Prolongation à six mois du délai de signature d’un contrat d’apprentissage avec une entreprise

  • L’apprenti entrant en formation entre le 1er août et le 31 décembre 2020, bénéficiera d’un délai de 6 mois pour trouver une formation. Cela signifie qu’il pourra entrer en formation au CFA à la rentrée et aura jusqu’au 28 février 2021 pour trouver une entreprise qui l’accueille. Ce délai avait déjà été étendu de 3 à 6 mois lors de l’épidémie de Covid19.

Les apprentis pourront ainsi rester en centre de formation des apprentis sans contrat, pendant 6 mois (contre 3 mois avant). Durant cette période, le CFA est financé pour assurer son accueil.

Chaque jeune devra se voir proposer au moins une offre d’apprentissage

  • Chaque jeune qui a émis un souhait d’apprentissage sur Affelnet ou Parcoursup devra ainsi se voir proposer au moins une offre de contrat d’apprentissage. Pour cela, la ministre du Travail a évoqué une "mobilisation territoriale" – qu’il conviendra de préciser par décret.

Possibilité de financer pour les CFA l’achat de matériels numériques dans le cadre de l’aide au premier équipement 

  • Lors du confinement, un jeune sur dix n'a pas pu continuer sa formation à distance, faute d'ordinateur.

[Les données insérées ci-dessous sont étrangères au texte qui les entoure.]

(* ===== verification/CreditPolicy.v ===== *)
(** * The credit policy of a settled inference

    Models prsm/economy/credit_policy.py: what an operator is credited for a
    receipt, whether it is slashed, what goes back to the payer, and how the
    release is split over the stage nodes.  The awaited calls of the payment
    escrow ([settle_inference_receipt]) are not modelled. *)
From Stdlib Require Import ZArith Lia QArith Lqa.
From S2P Require Import PyStd.
From S2P Require Import PyNumbers.
From S2P Require Import Receipt.
From S2P Require Import PerStageSplit.
From S2P Require Import InferenceModels.
From S2P Require Import Prelude.

#[local] Open Scope string_scope.
#[local] Open Scope list_scope.
#[local] Open Scope Z_scope.

(** ** Data *)

Record SettlementDecision : Type := {
  release_to_operator : decimal;
  refund_to_payer : decimal;
  should_slash : bool
}.

(** ** Operations *)

Definition NO_SLASH_REASONS : list string := ["preempted"; "timeout"].

Definition should_slash_for_receipt (r : InferenceReceipt) : bool :=
  match ir_partial_completion r with
  | None => false
  | Some info => negb (bool_decide (pci_reason info ∈ NO_SLASH_REASONS))
  end.

Section Policy.
Variable prec : Z.

Definition effective_cost_for_receipt (r : InferenceReceipt) : result decimal :=
  match ir_partial_completion r with
  | None => Ok (ir_cost_ftns r)
  | Some info =>
      let requested := pci_tokens_requested info in
      let completed := pci_tokens_completed info in
      if requested <=? 0 then Ok dec_zero
      else if requested <=? completed then Ok (ir_cost_ftns r)
      else if completed <=? 0 then Ok dec_zero
      else
        scaled ← dec_mul prec (ir_cost_ftns r) (dec_of_int completed);
        dec_div prec scaled (dec_of_int requested)
  end.

Definition compute_settlement_for_receipt (r : InferenceReceipt) (escrow : option decimal)
  : result SettlementDecision :=
  let escrow_amount := default (ir_cost_ftns r) escrow in
  release ← effective_cost_for_receipt r;
  let release := if negb (dec_leb release escrow_amount) then escrow_amount else release in
  refund ← dec_sub prec escrow_amount release;
  Ok {| release_to_operator := release; refund_to_payer := refund;
        should_slash := should_slash_for_receipt r |}.

(** [None]: the caller keeps the single payee. *)
Definition split_release_across_stages (r : InferenceReceipt) (release : decimal)
  : result (option (list (string * decimal))) :=
  match distinct_node_ids_with_stage (ir_positions r) with
  | None => Ok None
  | Some distinct =>
      per ← dec_div prec release (dec_of_int (zlen distinct));
      let splits := (λ node : string * Z, (node.1, per)) <$> distinct in
      total ← dec_sum prec splits.*2;
      drift ← dec_sub prec release total;
      if dec_eqb drift dec_zero then Ok (Some splits)
      else
        match splits with
        | (first_id, first_amt) :: rest =>
            amt ← dec_add prec first_amt drift; Ok (Some ((first_id, amt) :: rest))
        | [] => Err IndexError
        end
  end.
End Policy.

(** ** Properties *)

Lemma strip_zeros_nonneg f c e i : 0 <= c → 0 <= dec_coef (strip_zeros f c e i).
Proof.
  revert c e. induction f as [|f IH]; intros c e Hc; simpl; [done|].
  destruct (_ && _); [|done]. apply IH, Z.div_pos; lia.
Qed.

Lemma dec_div_nonneg prec a b d :
  0 <= dec_coef a → 0 <= dec_coef b → dec_div prec a b = Ok d → 0 <= dec_coef d.
Proof.
  intros Ha Hb. unfold dec_div. rewrite (Z.abs_eq (dec_coef a)), (Z.abs_eq (dec_coef b)) by done.
  destruct (Z.eqb_spec (dec_coef b) 0); [done|].
  destruct (Z.eqb_spec (dec_coef a) 0); [by intros Hd%dec_fix_nonneg|].
  intros Hd. eapply dec_fix_nonneg; [|exact Hd]. clear Hd. cbn [dec_coef].
  apply Z.mul_nonneg_nonneg; [rewrite !Z.sgn_pos by lia; lia|].
  match goal with |- context [?n / ?m] => set (nn := n); set (mm := m); assert (0 <= nn / mm) end.
  { apply Z.div_pos.
    - unfold nn. case_match; [|done]. apply Z.mul_nonneg_nonneg; [done | apply Z.pow_nonneg; lia].
    - unfold mm. case_match; [lia|]. apply Z.mul_pos_pos; [lia | apply Z.pow_pos_nonneg; lia]. }
  destruct (negb _); [|by apply strip_zeros_nonneg]. cbn [dec_coef]. case_match; lia.
Qed.

Lemma effective_cost_nonneg prec r d :
  0 <= dec_coef (ir_cost_ftns r) → effective_cost_for_receipt prec r = Ok d → 0 <= dec_coef d.
Proof.
  intros Hc. unfold effective_cost_for_receipt.
  destruct (ir_partial_completion r) as [info|]; [|by intros; inv_result].
  destruct (Z.leb_spec (pci_tokens_requested info) 0); [by intros; inv_result|].
  destruct (Z.leb_spec (pci_tokens_requested info) (pci_tokens_completed info)); [by intros; inv_result|].
  destruct (Z.leb_spec (pci_tokens_completed info) 0); [by intros; inv_result|].
  intros Hd. apply bind_Ok_inv in Hd as (s & Hs & Hd). eapply dec_div_nonneg; [| |exact Hd]; [|simpl; lia].
  eapply dec_fix_nonneg; [|exact Hs]. cbn [dec_coef dec_of_int]. apply Z.mul_nonneg_nonneg; [done | lia].
Qed.

(** The decision on a settled inference: whatever the precision, the release is
    between nothing and the escrowed amount and the refund is not negative; the
    operator is slashed exactly when the receipt is partial for a reason other
    than preemption or timeout; a complete receipt releases its cost, or the whole
    escrow when it costs more; and when the escrow and the release are multiples of
    one power of ten with at most [prec] digits, release and refund add up to the
    escrow exactly. *)
Theorem settlement_decision_sound prec r escrow d (amount := default (ir_cost_ftns r) escrow) :
  1 <= prec → 0 <= dec_coef (ir_cost_ftns r) → 0 <= dec_coef amount →
  compute_settlement_for_receipt prec r escrow = Ok d →
  (0 <= dec_val (release_to_operator d) <= dec_val amount)%Q ∧
  (0 <= dec_val (refund_to_payer d))%Q ∧
  (should_slash d = true ↔ ∃ info, ir_partial_completion r = Some info ∧
                             pci_reason info ≠ "preempted" ∧ pci_reason info ≠ "timeout") ∧
  (ir_partial_completion r = None →
     dec_val (release_to_operator d) = dec_val (ir_cost_ftns r) ∧ (dec_val (ir_cost_ftns r) <= dec_val amount)%Q ∨
     release_to_operator d = amount ∧ (dec_val amount < dec_val (ir_cost_ftns r))%Q) ∧
  (∀ k k' e, (dec_val (release_to_operator d) == inject_Z k' * pow10 e)%Q →
     representable prec (dec_val amount) k e →
     (dec_val (release_to_operator d) + dec_val (refund_to_payer d) == dec_val amount)%Q).
Proof.
  intros Hp Hcost Hamount Hd. unfold compute_settlement_for_receipt in Hd. fold amount in Hd.
  apply bind_Ok_inv in Hd as (eff & Heff & Hd). set (release := if negb _ then _ else _) in Hd.
  apply bind_Ok_inv in Hd as (refund & Href & Hd). injection Hd as <-. simpl.
  pose proof (effective_cost_nonneg _ _ _ Hcost Heff) as Heff0.
  assert (0 <= dec_coef release ∧ (dec_val release <= dec_val amount)%Q) as [Hr0 Hr].
  { unfold release. destruct (dec_leb eff amount) eqn:El; simpl; [|split; [done | apply Qle_refl]].
    by apply dec_leb_val in El. }
  apply dec_val_nonneg in Hr0 as Hr0'.
  assert (0 <= dec_coef refund) as Hf0.
  { eapply dec_fix_nonneg; [|exact Href]. apply dec_val_nonneg. rewrite dec_add_val, dec_opp_val. lra. }
  split_and!; [done | done | by apply dec_val_nonneg | | |].
  - unfold should_slash_for_receipt, NO_SLASH_REASONS.
    destruct (ir_partial_completion r) as [info|]; [|by split; [done | intros (? & ? & _)]].
    rewrite negb_true_iff, bool_decide_eq_false. set_solver.
  - intros Hn. unfold effective_cost_for_receipt in Heff. rewrite Hn in Heff. injection Heff as <-.
    unfold release. destruct (dec_leb (ir_cost_ftns r) amount) eqn:El; simpl.
    + left. by apply dec_leb_val in El.
    + right. split; [done|]. apply Qnot_le_lt. intros Hle. apply dec_leb_val in Hle. congruence.
  - intros k k' e Hk' [Hk Hkd Hrange].
    assert (0 <= k' <= k).
    { rewrite Hk' in Hr0', Hr. rewrite Hk in Hr. split.
      - destruct (Z.lt_ge_cases k' 0) as [Hn|]; [|done]. apply (grid_lt _ _ e) in Hn.
        change (inject_Z 0) with 0%Q in Hn. lra.
      - destruct (Z.lt_ge_cases k k') as [Hn|]; [|done]. apply (grid_lt _ _ e) in Hn. lra. }
    destruct (dec_sub_exact prec amount release (k - k') e) as (f & Hf & Hfv); [done | |].
    + split; [|lia|done]. rewrite Hk, Hk'. unfold Z.sub. rewrite inject_Z_plus, inject_Z_opp. ring.
    + rewrite Href in Hf. injection Hf as <-. rewrite Hfv. ring.
Qed.

(** ** A concrete decision *)

(** An inference of one FTNS, [completed] of [requested] tokens done. *)
Definition partial_receipt (completed requested : Z) (nodes : option (dict (Z * Z) string)) : InferenceReceipt :=
  {| ir_job_id := "parallax-job-1"; ir_request_id := "1"; ir_model_id := "m"; ir_content_tier := TIER_A;
     ir_privacy_tier := PRIVACY_NONE; ir_epsilon_spent := "inf"; ir_tee_type := TEE_SOFTWARE; ir_tee_attestation := [];
     ir_output_hash := zero32; ir_duration_seconds := "1.5"; ir_cost_ftns := dec_of_int 1; ir_settler_signature := [];
     ir_settler_node_id := "n0"; ir_settler_pubkey_b64 := None; ir_streamed_output := false;
     ir_activation_noise_trace := None;
     ir_topology_assignment := (λ ps, {| ta_positions := ps; ta_stage_count := zlen ps; ta_slots_per_stage := 1 |}) <$> nodes;
     ir_partial_completion := Some {| pci_reason := "preempted"; pci_tokens_completed := completed;
                                      pci_tokens_requested := requested; pci_timestamp := "2026-05-23T12:00:00Z" |};
     ir_prompt_hash := None; ir_stage_activation_chain := None; ir_per_stage_settlement_signatures := None |}.

Definition quarter : SettlementDecision :=
  {| release_to_operator := {| dec_coef := 25; dec_exp := -2 |};
     refund_to_payer := {| dec_coef := 75; dec_exp := -2 |}; should_slash := false |}.

Lemma settlement_decision_sound_witness :
  compute_settlement_for_receipt 28 (partial_receipt 1 4 None) None = Ok quarter ∧
  (dec_val (release_to_operator quarter) + dec_val (refund_to_payer quarter) == 1)%Q.
Proof.
  assert (compute_settlement_for_receipt 28 (partial_receipt 1 4 None) None = Ok quarter) as Hd by (vm_compute; reflexivity).
  split; [exact Hd|].
  destruct (settlement_decision_sound 28 (partial_receipt 1 4 None) None quarter) as (_ & _ & _ & _ & H);
    [lia | simpl; lia | simpl; lia | exact Hd |].
  apply (H 100 25 (-2)).
  - reflexivity.
  - split; [reflexivity | reflexivity | vm_compute; split; discriminate].
Defined.

(** The decision's documentation states that release and refund always add up to
    the escrow.  At the default precision they do not for 1 of 300 tokens. *)
Lemma conservation_can_fail :
  ∃ d, compute_settlement_for_receipt 28 (partial_receipt 1 300 None) None = Ok d ∧
    ¬ (dec_val (release_to_operator d) + dec_val (refund_to_payer d) == 1)%Q.
Proof. eexists. split; [vm_compute; reflexivity|]. vm_compute. discriminate. Qed.

(** The split's documentation states that the residual of the division is never
    an overpayment.  One FTNS over six nodes pays 2 * 10^-28 too much. *)
Lemma split_can_overpay :
  ∃ splits, split_release_across_stages 28
      (partial_receipt 1 1 (Some [((0, 0), "a"); ((1, 0), "b"); ((2, 0), "c"); ((3, 0), "d"); ((4, 0), "e"); ((5, 0), "f")]))
      (dec_of_int 1) = Ok (Some splits) ∧
    (1 < foldr (λ x acc, dec_val x.2 + acc) 0 splits)%Q.
Proof. eexists. split; [vm_compute; reflexivity|]. vm_compute. reflexivity. Qed.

Le Gouvernement prévoit d'améliorer ce point et les centres de formation pourront financer, via l’aide au premier équipement professionnel, l'achat d'ordinateurs portables ou de tablettes à destination des apprentis (aide plafonnée à 500€ et versée par les OPCO).

Précision : Les contrats de professionnalisation ne sont pour l'instant pas concernés par ces mesures. Ils seront évoqués dans le cadre de la concertation sur l'emploi des jeunes qui débutera mi-juin avec les partenaires sociaux.